START Source material

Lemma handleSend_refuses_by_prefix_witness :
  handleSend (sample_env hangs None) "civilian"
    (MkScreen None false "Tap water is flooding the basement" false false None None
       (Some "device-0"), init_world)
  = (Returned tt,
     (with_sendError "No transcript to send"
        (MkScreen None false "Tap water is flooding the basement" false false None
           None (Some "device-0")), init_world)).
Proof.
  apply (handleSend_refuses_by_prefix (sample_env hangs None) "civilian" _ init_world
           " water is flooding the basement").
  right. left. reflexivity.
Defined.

END Source material

# Work request
All lines from the records above should be copied exactly.

# Answer space
Lemma handleSend_refuses_by_prefix_witness :
  handleSend (sample_env hangs None) "civilian"
    (MkScreen None false "Tap water is flooding the basement" false false None None
       (Some "device-0"), init_world)
  = (Returned tt,
     (with_sendError "No transcript to send"
        (MkScreen None false "Tap water is flooding the basement" false false None
           None (Some "device-0")), init_world)).
Proof.
  apply (handleSend_refuses_by_prefix (sample_env hangs None) "civilian" _ init_world
           " water is flooding the basement").
  right. left. reflexivity.
Defined.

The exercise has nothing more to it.